In the final report submitted to the FDA, Johnson & Johnson claimed that OrthoEvra exposed women to only 20 micrograms of estrogen per day. The "correction factor" was referenced only once in the 435-page study report, buried in a complex mathematical formula.

According to internal company emails, other clinical trials conducted before approval suggested that women were experiencing side effects such as breast soreness and nausea due to high estrogen doses, but the company did not warn the FDA that the patch might be delivering more estrogen than advertised. Nor did it tell the agency about other studies, in 1999 and 2003, showing that the patch exposed women to more estrogen than the pill.

When the FDA approved the product in 2001, Johnson & Johnson marketed it as releasing less estrogen than the pill, containing 20 micrograms per day.

The label was not revised until a 2005 investigation by the FDA, following reports of deaths resulting from use of the drug.
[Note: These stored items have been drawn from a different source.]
(* ===== verification/Prelude.v ===== *)
(** * Verification of the google-drive-backend (Express + Mongoose + S3)

    ** The program
    An Express server ([src/src/server.js]) runs [cors()] and
    [express.json()] on every request, then mounts three routers
    ([src/src/routes/auth.js], [folders.js], [files.js]) on three
    controllers.  [authController.js] handles accounts: registration with an
    emailed activation token, activation, login with a JWT, profile,
    password reset with an emailed reset token.  [folderController.js]
    keeps a tree of folders with materialized paths.  [fileController.js]
    keeps file metadata for objects stored in S3.  The Mongoose models
    [Folder.js], [File.js] and [Token.js] give the stored documents; a
    Token expires through a TTL index ([expires: 86400]).  The handlers
    share no memory: they talk only through the MongoDB collections, the
    S3 bucket and the mail transport.

    ** The files
    - [Prelude] (this file): the handler monad [M S R A = S -> S * outcome],
      where [outcome] is [Ok a], [Stop r] (an early [return res.status(..)
      .json(..)]) or [Raise e] (a [throw] caught by the handler's [catch],
      answered 500 by [run_handler]); [try_catch] for a [try]/[catch]
      that goes on after the error; JavaScript truthiness and [||]; the
      hint databases [gdrive] and [gdrive_rw]; the monad laws.
    - [ObjectId]: ObjectIds as numbers below [16^24], printed as 24
      lowercase hex digits ([oid_hex]) and cast from strings of exactly 24
      hex digits ([cast_oid]); a failed cast is Mongoose's CastError.
    - [Json] (Module [Json]): JSON values, [JSON.parse] as a fuelled
      recursive-descent parser over the bytes of a text ([parse_value],
      [parse_json]: the grammar of ECMA-404 with JavaScript's rules for
      escapes, surrogate pairs written as UTF-8, and the last of duplicate
      keys), [JSON.stringify] of a value ([print]), and [req.body.k]
      ([member]).
    - [Url] (Module [Url]): [encodeURIComponent], [decodeURIComponent]
      with the UTF-8 checks of ECMAScript's Decode, Express's
      [decode_param], and qs's query parsing as Express 4 runs it
      ([qs_clean], [query_pair], [query_value]: [+] as space, a value it
      cannot decode kept as it is, the first 1000 parts, a bracketed key
      or a repeated one giving an array or object).
    - [Store]: the documents (Records [user], [token], [folder], [file]),
      the world (one [gmap] per collection, the id counter, the clock, the
      S3 bucket and the outbox of handed-over mails), the JSON answers, and
      the Mongoose queries as a [Collection] class with one instance per
      model: [findById], [findOne] (the first match in id order), [find],
      [create], [save], [deleteOne].  [save loaded d] is Mongoose's
      [updateOne({ _id }, { $set })] of the paths assigned since [loaded]
      was read: each field keeps its stored value when the in-memory value
      equals the loaded one ([pick], [user_delta], ...), and a document
      deleted meanwhile makes it throw DocumentNotFoundError
      ([doc_not_found]).  [owned_doc] is the 404-then-403 guard every
      folder and file handler opens with.
    - [Tokens] (Module [TokenStore]): [Token.findOne], [Token.create],
      [Token.findByIdAndDelete], and the TTL monitor [ttl_reap].
    - [Folders] (Module [FolderController]): [createFolder], [getFolders],
      [deleteFolder], [renameFolder] of [folderController.js], and the tree
      invariant [folders_wf].
    - [Auth] (Module [AuthController], Section [Handlers] over a
      [PasswordHasher] instance for the bcrypt hook of the User model):
      the six handlers of [authController.js].
    - [Files] (Module [FileController]): the six handlers of
      [fileController.js], with the S3 calls as [s3_outcome] arguments.
    - [System] (Module [Server]): the routers of [routes/*.js] and
      [server.js] as [serve] on a [request] type, and the life of the
      system as the step relation [step] (a request served to its answer,
      the clock, the TTL monitor, a mail delivered), with the invariant
      [world_ok].
    - [Routing] (Modules [Express] and [Routes]): the route tables of
      [routes/*.js] and the mounts of [server.js], Express's matching of a
      method and path against them ([dispatch]), and the method and path
      of each [request] of [System] ([endpoint_of]).
    - [App] (Modules [Http], [App], [Client]): the layer stack of
      [server.js] as one function [app] from an HTTP request and the
      store to the answer and the new store: [cors()] ([preflight],
      [with_cors]), [express.json()] ([express_json]: limit, charset,
      strict mode, [JSON.parse]), the router ([dispatch]) with the decoding
      of parameters ([decode_endpoint]), the reading of [req.body],
      [req.query] and the inputs of [protect] and multer
      ([build_auth], [build_folder], [build_file]), the handlers
      ([serve]) and Express's final handler ([not_found], [error_page]);
      [port] and [listen_log] for [PORT] and [app.listen].  [Client]
      gives each [request] the HTTP request a client sends for it
      ([http_of], [env_of]).
    - [Contract]: the shape of every answer ([resp_ok]) and the predicate
      [yields] on handler computations, with one lemma per query and
      helper in the hint database [contract].
    - [Interleave] (Module [Processes]): [activateAccount],
      [registerUser] and [resetPassword] as processes with one atomic step
      per [await] (split into named stages, [activate_found],
      [activate_loaded], [activate_saved] and the same for the reset), and
      a scheduler [sched_step] that interleaves overlapping requests.
    - [Concurrency]: [deleteFolder] and [renameFolder] as processes
      (Module [FolderProcs]), and the invariant [merge_inv] of every
      schedule of an activation and a reset of one user (Section [Merge]).
    - [Requests]: the file handlers (Module [FileProcs]), [authUser],
      [getUserProfile], [getFolders] and [forgotPassword] (Module
      [OtherProcs]) as processes, so that every request of the model has
      one ([request_proc]), and the races of a delete with a download.
    - [Deployment] (Module [Deploy]): the server after [app.listen] as
      the step relation [sys_step] on the store and the requests in
      flight: a request arrives at any time, any request in flight takes
      its next step, and the clock, the TTL monitor and the mail
      transport act in between.
    - [Scripts]: the operator script [scripts/manual_activate.js] as
      [script_main] (the connection, the exit code) around
      [checkActivation] on the same store (Module [ManualActivate]), and
      [scripts/test_email.js] as [testEmail] (Module [TestEmail]): its
      console lines, the options of its transport and the messages it
      hands over, with the SMTP server's answers as inputs.

    ** What is proved
    - Account lifecycle ([Auth]): register, activate and reset end to end;
      the three login failures; an expired token is refused only once the
      TTL monitor has run ([activateAccount_expiry_by_reaper_only]).
    - Folder tree ([Folders]): every folder handler keeps [folders_wf];
      in a well-formed world the parent chain ends and the stored path
      lists the ancestor ids; the 404/403 guards; the root listing; a
      non-ObjectId id answers 500; deleting does not cascade.
    - Files ([Files]): the guards of every file handler; the S3 delete
      comes before the record delete; uploads are filed under any folder id.
    - Tokens ([Tokens]): a consumed token is gone; the reaper removes
      exactly the expired tokens.
    - The system with requests served one at a time ([System]): every
      world reachable from the empty one by [step] satisfies [world_ok]
      (ids below the counter, a well-formed tree, one account per email),
      and along every run a user is never deleted, keeps its email, and
      once active stays active.
    - Routing ([Routing]): every request of the model, sent as its
      method and path, reaches its route with its parameter and runs
      [protect] exactly when its handler reads [req.user]
      ([dispatch_request]); no two routes take the same request, so the
      registration order does not matter ([dispatch_order_free]).
    - The HTTP front end ([App]): the application refines the request
      model: every request of the model a client can send, as the method,
      escaped URL, JSON body and content type it uses, is answered as
      [serve] answers it, behind CORS's header ([app_refines_serve], which
      composes the JSON round trip [Json.parse_print], the URL round trips
      [Url.decode_param_encode] and [Url.query_value_single], and
      [Routing.dispatch_endpoint]); every answer carries
      [Access-Control-Allow-Origin: *], the answers of the front layers
      (204, 400, 404, 413, 415) leave the store unchanged, and every other
      answer is a handler's ([app_answers]).
    - The answer contract ([Contract]): every answer has one of seven
      status codes and every error answer is [{ message }]
      ([serve_answer_shape]).
    - Overlapping requests ([Interleave]): two activations or two resets
      with one token both succeed ([activation_race], [reset_race]) and
      two registrations of one email both create an account
      ([register_race]).
    - Every request in flight ([Requests]): a delete between the
      [File.findById] and the
      [getSignedUrl] of [getDownloadUrl] leaves the client a signed URL,
      answered 200, for an object and record that are gone, where the
      serial order answers 404 ([delete_url_race]); between the lookup and
      the [GetObjectCommand] of [downloadFile] it turns the download into
      the inner [catch]'s 404.
    - Concurrency ([Concurrency]): a delete that runs inside a rename
      makes the rename's [save()] throw and the rename answer 500, which
      no serial order gives ([rename_delete_race]); an activation and a
      reset of one user, in every one of their schedules, both answer 200
      and leave the user active with the new password, because [save]
      sets only the assigned paths ([activate_reset_merge], by rule
      induction on [sched_step] with [merge_inv]).
    - The running server ([Deployment]): with requests arriving at any
      time and their awaits interleaved in any order, every reachable
      state keeps every document under its own id below the allocator and
      a well-formed folder tree ([deployment_store_ok]), so every stored
      path lists the folder's ancestors ([folder_path_is_ancestor_chain]);
      along every run no user is deleted, no email changes and no active
      account becomes inactive ([deployment_account_history]).  The third
      part of [world_ok], one account per email, does not survive
      overlapping requests ([register_race]).  The proof is a rule
      induction on [sys_step] over [cfg_ok]: every request in flight is
      [safe], each awaited call [keeps] the invariant on any world that
      [grows] from the one the request last saw, with a bind rule.
    - The scripts ([Scripts]): the manual activation accepts a
      password-reset token that the endpoint refuses, does what the
      endpoint does on an activation token, and keeps [world_ok]; the mail test
      prints at most the last four characters of the password, sends its
      one message only after [verify()] resolves, and prints the App
      Password advice exactly on an ['EAUTH'] error ([testEmail_outcome]).

    ** Bounds and fuel
    Ids are [N] below [oid_bound = 16^24], the range of a 12-byte
    ObjectId.  The token lifetime is 86400 s, the download URL lifetime
    3600 s.  [Folders.ancestors] walks parent links with fuel [k] for the
    folder with id [k]: [folders_wf] makes every parent id smaller than its
    child's, so [k] steps always reach a root ([ancestors_total]).
    [Interleave.run_alone] takes one unit of fuel per await; the
    activation and the reset await four times each ([bounded 4]), which
    bounds every schedule of the two ([activate_reset_merge]).
    [Json.parse_fuel s = 2 * length s + 1]: every call of the parser
    either reads a character or passes the same text to a call that will,
    so twice the length bounds the depth of calls, and more fuel gives
    the same answer ([parse_fuel_mono]).  [Url.decode_uri_component] and
    [Url.valid_utf8] take [length s + 1], one step per character or
    escape read.  The body limit of [express.json()] is 102400 bytes
    ([json_limit]), compared as [N]; qs reads at most 1000 parts.

    ** Not modelled
    The User model, the [protect] middleware and the multer-S3 upload
    middleware are not among the sources: users are modelled from their
    use in the controllers, the authenticated user arrives as an id, and
    an upload arrives as the stored object's metadata.  bcrypt is the
    [PasswordHasher] class, JWT signing is the [session] record, S3 calls
    are explicit outcomes, and mail delivery is a step that removes the
    first outbox entry.  Of the HTTP layer, the headers arrive parsed (the
    media type and charset of Content-Type, lower-cased), content
    encodings and bodies in another UTF charset or not valid UTF-8 are
    outside the model ([app] answers [None]), as are [req.body] fields of
    a type the handlers are not written for and a protected route without
    a user; the error page shows the text [NODE_ENV=production] shows;
    headers that decide nothing (Content-Type, ETag, X-Powered-By) are
    left out.  [connectDB] ([src/config/db.js]) is not among the sources;
    the server's requests are modelled as if the connection were up, and
    Mongoose's buffering of queries before it is not modelled.  Of the
    scripts, the outcome of the database connection and the SMTP server's
    answers are inputs, and dotenv is not modelled.  Overlapping requests
    are modelled for every handler, one atomic step per await; what
    MongoDB and S3 do inside one call (a [deleteOne] racing a [findById]
    on the server) is taken as atomic, and [authUser]'s
    [user.matchPassword] reads only the loaded document, so it is one
    step with the lookup. *)

From stdpp Require Import base gmap strings list.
At that point, the FDA made Johnson & Johnson add a warning that the product "exposes women to higher levels of estrogen than most birth control pills."

But the company always knew this to be the case, several lawsuits now allege, and is thus responsible for the side effects that resulted: heart attacks, strokes, and even deaths in those who used the patch as directed. Studies have since confirmed that women on the patch may have twice the blood clot risk of women taking birth control pills, and prescriptions have fallen 80 percent, from a high of 900,000 in March 2004 to only 187,000 in February 2007.

But Johnson & Johnson claims that because the FDA approved the drug, the company cannot be held responsible for its effects.

Janet Abaray, a lawyer for one of the plaintiffs, disagrees, saying the company took advantage of the agency's shortcomings.

"Johnson & Johnson knew that FDA. does not have the funding or the manpower to police drug companies," Abaray said.

David Vladeck of Georgetown Law School agrees that the FDA has no ability to verify that drug companies are being truthful in their reports.

"These are scientists, not cops," he said.

Chris Seeger, another plaintiffs' lawyer, said it would be a mistake to allow pre-emption to let the drug companies off the hook.

"Our lawsuits are the ultimate check against the mistake made by the government, or fraud made by the companies against the government, or just an underfunded bureaucracy stretched thin," he said.